> [Task directions]:
The word "listdir" occurs in some lines of the data. Return each such line.

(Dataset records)
# # # # # # #

(** Arguments that pass the schema reach the handler as they are, whatever
    the sign of the amount. *)
Lemma submit_claim_dispatches (email description : string) (amount : Q)
    (env : Env) :
  is_email email = true ->
  tool_call expenseClaimTool
    [("email", JsString email); ("description", JsString description);
     ("amount", JsNumber amount)] env
  = (let (result, env') :=
       expenseClaimTool_func
         {| SubmitArgs.email := email;
            SubmitArgs.description := description;
            SubmitArgs.amount := amount |} env in
     match result with
     | Normal text => (Normal (Observation text), env')
     | Thrown e => (Thrown e, env')
     end).
Proof.
  intros Hok. unfold tool_call. cbn [schema expenseClaimTool func].
  unfold expenseClaimTool_schema. cbn. rewrite Hok. cbn.
  unfold bind, ret.
  destruct (expenseClaimTool_func _ env) as [[text | e] env']; reflexivity.
Qed.

(** C5.  The look-up tool, called with a well-formed e-mail for which a
    reachable store has no row, returns the text that says no past claims
    were found for that e-mail: a normal result, not an error and not an
    empty listing.  The only trace it leaves is the select request. *)
Theorem get_user_claims_none_found (email : string) (env : Env) :
  is_email email = true ->
  outage (supabase env) = None ->
  claims_of email (supabase env) = [] ->
  tool_call getUserClaimsTool [("email", JsString email)] env
  = (Normal (Observation (no_claims_message email)),
     {| supabase := supabase env; console := console env;
        calls := (calls env ++ [CallSelect email])%list |})
  /\ includes (no_claims_message email) email
  /\ no_claims_message email <> ""
  /\ no_claims_message email <> fetch_failed_message.
Proof.
  intros Hok Hup Hnone.
  repeat split.
  - unfold tool_call. cbn [schema getUserClaimsTool func].
    unfold getUserClaimsTool_schema. cbn. rewrite Hok.
    unfold getUserClaimsTool_func, try_catch, bind, claims_select_eq_email,
      bind, record_call, ret.
    cbn. rewrite Hup. cbn.
    unfold claims_of in Hnone. rewrite Hnone. reflexivity.
  - apply includes_middle.
  - discriminate.
  - discriminate.
Qed.

End Validation.

(** An invocation with a malformed e-mail, turned away. *)
Lemma submit_claim_validates_before_executing_witness :
  let input :=
    [("email", JsString "bob-at-co.com"); ("description", JsString "taxi");
     ("amount", JsNumber (85 # 2))] in
  (well_formed_email (Libs := Sample.libraries) (prop input "email") = false
   \/ is_number (prop input "amount") = false)
  /\ turned_away (expenseClaimTool (Libs := Sample.libraries)) input
       (fresh_env Sample.reachable).
Proof.
  cbv zeta. split.
  - left. reflexivity.
  - apply (submit_claim_validates_before_executing
             (Libs := Sample.libraries)).
    left. reflexivity.
Defined.

(** C2 as stated does not hold: an amount of -5 with a well-formed e-mail
    is not turned away.  The handler runs and a row with that amount is
    inserted. *)
Lemma non_positive_amount_is_inserted :
  well_formed_email (Libs := Sample.libraries)
    (prop Sample.bob_refund "email") = true
  /\ ~ positive (prop Sample.bob_refund "amount")
  /\ ~ turned_away (expenseClaimTool (Libs := Sample.libraries))
         Sample.bob_refund (fresh_env Sample.reachable)
  /\ map Claim.amount
       (claims (supabase (snd
          (tool_call (expenseClaimTool (Libs := Sample.libraries))
             Sample.bob_refund (fresh_env Sample.reachable)))))
     = [(-5 # 1)%Q].
Proof.
  split; [reflexivity |].
  split; [cbn; intros Hpos; discriminate Hpos |].
  split; [| reflexivity].
  intros [issues [_ Hrun]]. vm_compute in Hrun. discriminate Hrun.
Qed.

(** A look-up for an address without claims. *)
Lemma get_user_claims_none_found_witness :
  is_email (Libraries := Sample.libraries) "bob@co.com" = true
  /\ outage (supabase (fresh_env Sample.reachable)) = None
  /\ claims_of "bob@co.com" (supabase (fresh_env Sample.reachable)) = []
  /\ fst (tool_call (getUserClaimsTool (Libs := Sample.libraries))
            [("email", JsString "bob@co.com")] (fresh_env Sample.reachable))
     = Normal (Observation "No past claims found for bob@co.com.").
Proof.
  split; [reflexivity |]. split; [reflexivity |]. split; [reflexivity |].
  rewrite (proj1 (get_user_claims_none_found (Libs := Sample.libraries)
                    "bob@co.com" (fresh_env Sample.reachable)
                    eq_refl eq_refl eq_refl)).
  reflexivity.
Defined.

(** ** The endpoint *)

Section EndpointProperties.
Context `{Agent : Orchestrator}.

Lemma chat_post_falsy (body : list (string * JsVal)) (srv : Server) :
  truthy (prop body "message") = false ->
  chat_post body srv = (message_required, srv).
Proof. intros Hfalsy. unfold chat_post. rewrite Hfalsy. reflexivity. Qed.

Lemma chat_post_truthy (body : list (string * JsVal)) (srv : Server) :
  truthy (prop body "message") = true ->
  chat_post body srv =
  match agent_run (prop body "message") srv with
  | (Normal output, env') =>
      (replied output,
       {| chatHistory :=
            (chatHistory srv ++ [human (prop body "message"); ai output])%list;
          env := env' |})
  | (Thrown error, env') =>
      (agent_failed,
       {| chatHistory := chatHistory srv;
          env := snd (console_error "Error processing chat:" error env') |})
  end.
Proof. intros Htruthy. unfold chat_post. rewrite Htruthy. reflexivity. Qed.

Lemma truthy_nonempty_string (c : ascii) (s : string) :
  truthy (JsString (String c s)) = true.
Proof. reflexivity. Qed.

(** The responses of the handler on the properties of an object body. *)
Lemma chat_post_responses (body : list (string * JsVal)) (srv : Server) :
  let message := prop body "message" in
  let response := fst (chat_post body srv) in
  response
  = (if truthy message then
       match fst (agent_run message srv) with
       | Normal output => replied output
       | Thrown _ => agent_failed
       end
     else message_required)
  /\ In (status response) [200; 400; 500]
  /\ truthy JsUndefined = false
  /\ truthy (JsString "") = false
  /\ (forall c s, truthy (JsString (String c s)) = true).
Proof.
  cbv zeta.
  assert (Hresponse :
    fst (chat_post body srv)
    = (if truthy (prop body "message") then
         match fst (agent_run (prop body "message") srv) with
         | Normal output => replied output
         | Thrown _ => agent_failed
         end
       else message_required)).
  { destruct (truthy (prop body "message")) eqn:Htest.
    - rewrite (chat_post_truthy body srv Htest).
      destruct (agent_run (prop body "message") srv) as [[output | e] env'];
        reflexivity.
    - rewrite (chat_post_falsy body srv Htest). reflexivity. }
  split; [exact Hresponse |].
  split; [| auto using truthy_nonempty_string].
  rewrite Hresponse.
  destruct (truthy (prop body "message"));
    [destruct (fst (agent_run (prop body "message") srv)) |];
    cbn; auto.
Qed.

(** An object body without a message: status 400, and the server as it
    was. *)
Lemma chat_post_without_message
    (body : list (string * JsVal)) (srv : Server) :
  prop body "message" = JsUndefined ->
  fst (chat_post body srv) = message_required
  /\ status message_required = 400
  /\ json message_required = [("error", JsString "Message is required")]
  /\ snd (chat_post body srv) = srv
  /\ agent_calls (calls (env (snd (chat_post body srv))))
     = agent_calls (calls (env srv))
  /\ chatHistory (snd (chat_post body srv)) = chatHistory srv.
Proof.
  intros Hmissing.
  assert (Hrun : chat_post body srv = (message_required, srv)).
  { apply chat_post_falsy. rewrite Hmissing. reflexivity. }
  rewrite Hrun. cbn. auto 6.
Qed.
(** C4: the selected entries are exactly the entries of the listing whose
    name ends in [.pdf], in any letter case.  For a directory that holds
    [a.pdf], [b.PDF] and [notes.txt], listed in any order, the output names
    are [a.txt] and [b.txt]; when both PDF files convert, the text files
    opened for writing are exactly these two, and they are the only paths
    added to the files. *)
Theorem C4_selection :
  (∀ (E : env) (f : string),
     f ∈ pdf_files E ↔ f ∈ listdir E ∧ ends_with_pdf f)
  ∧ (∀ (E : env) (fs : gmap string string) ta tb,
       listdir E ≡ₚ ["a.pdf"; "b.PDF"; "notes.txt"] →
       converts E "a.pdf" ta → converts E "b.PDF" tb →
       ∃ fs' t,
         convert_pdfs_to_txt E fs = (Ok tt, fs', t)
         ∧ txt_filename <$> pdf_files E ≡ₚ ["a.txt"; "b.txt"]
         ∧ opened t ≡ₚ [OsPath.join (getcwd E) "a.txt";
                        OsPath.join (getcwd E) "b.txt"]
         ∧ dom fs' = dom fs ∪ {[OsPath.join (getcwd E) "a.txt";
                                OsPath.join (getcwd E) "b.txt"]}).
Proof.
  split.
  - intros E f. unfold pdf_files. rewrite list_elem_of_filter, is_pdf_spec.
    tauto.
  - intros E fs ta tb Hl Ha Hb.
    assert (pdf_files E ≡ₚ ["a.pdf"; "b.PDF"]) as Hfiles.
    { unfold pdf_files. by rewrite Hl. }
    assert (txt_path E "a.pdf" = OsPath.join (getcwd E) "a.txt") as Hpa
      by reflexivity.
    assert (txt_path E "b.PDF" = OsPath.join (getcwd E) "b.txt") as Hpb
      by reflexivity.
    rewrite convert_pdfs_to_txt_run.
    symmetry in Hfiles.
    apply Permutation_length_2_inv in Hfiles as [Hfiles|Hfiles];
      rewrite Hfiles; (eexists _, _; split; [done|]);
      rewrite opened_run_trace;
      change (mjoin (?g <$> [?x; ?y])) with (g x ++ g y ++ [])%list;
      change (foldl ?g ?a [?x; ?y]) with (g (g a x) y);
      cbv beta; rewrite !opened_trace_of; unfold fs_after;
      rewrite (outcome_converts E _ _ Ha), (outcome_converts E _ _ Hb);
      cbn [written_data app]; rewrite !dom_insert_L, Hpa, Hpb.
    + split_and!; [done..|].
      apply set_eq. intros x. rewrite !elem_of_union, !elem_of_singleton. tauto.
    + split_and!; [apply Permutation_swap..|].
      apply set_eq. intros x. rewrite !elem_of_union, !elem_of_singleton. tauto.
Qed.

Lemma C4_selection_witness :
  listdir two_pdf_env ≡ₚ ["a.pdf"; "b.PDF"; "notes.txt"]
  ∧ converts two_pdf_env "a.pdf" [Some "A"]
  ∧ converts two_pdf_env "b.PDF" [Some "B1"; Some "B2"]
  ∧ ∃ fs' t,
      convert_pdfs_to_txt two_pdf_env ∅ = (Ok tt, fs', t)
      ∧ opened t ≡ₚ ["/d/a.txt"; "/d/b.txt"]
      ∧ dom fs' = {["/d/a.txt"; "/d/b.txt"]}.
Proof.
  assert (listdir two_pdf_env ≡ₚ ["a.pdf"; "b.PDF"; "notes.txt"]) as Hl.
  { symmetry. apply (Permutation_rev ["a.pdf"; "b.PDF"; "notes.txt"]). }
  assert (converts two_pdf_env "a.pdf" [Some "A"]) as Ha
    by (split; reflexivity).
  assert (converts two_pdf_env "b.PDF" [Some "B1"; Some "B2"]) as Hb
    by (split; reflexivity).
  split_and!; [exact Hl|exact Ha|exact Hb|].
  destruct (proj2 C4_selection two_pdf_env ∅ _ _ Hl Ha Hb)
    as (fs' & t & Hrun & _ & Ho & Hdom).
  exists fs', t. split_and!; [exact Hrun|exact Ho|].
  rewrite Hdom, dom_empty_L. apply (left_id_L ∅ (∪)).
Defined.

(** ** More facts, for the properties below *)

Section MoreFacts.

Local Open Scope list_scope.

Variable E : env.

Lemma join_suffix (a b : string) : ∃ x, OsPath.join a b = (x +:+ b)%string.
Proof.
  unfold OsPath.join. destruct (Str.startswith _ _); [by exists ""|].
  destruct (_ || _); [by exists a|].
  exists (a +:+ String OsPath.sep ""). by rewrite str_app_assoc.
Qed.

(** Two strings that are equal and end in four characters each end in the
    same four. *)
Lemma str_app_inj_tail4 (s1 s2 t1 t2 : string) :
  String.length t1 = 4 → String.length t2 = 4 →
  (s1 +:+ t1 = s2 +:+ t2)%string → t1 = t2.
Proof.
  intros H1 H2 H. apply str_app_inj_length in H as [_ ?]; [done|].
  apply (f_equal String.length) in H. rewrite !str_length_app in H. lia.
Qed.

# # # # # # #

> [Solution for this exercise]:
     f ∈ pdf_files E ↔ f ∈ listdir E ∧ ends_with_pdf f)
       listdir E ≡ₚ ["a.pdf"; "b.PDF"; "notes.txt"] →
  listdir two_pdf_env ≡ₚ ["a.pdf"; "b.PDF"; "notes.txt"]
  assert (listdir two_pdf_env ≡ₚ ["a.pdf"; "b.PDF"; "notes.txt"]) as Hl.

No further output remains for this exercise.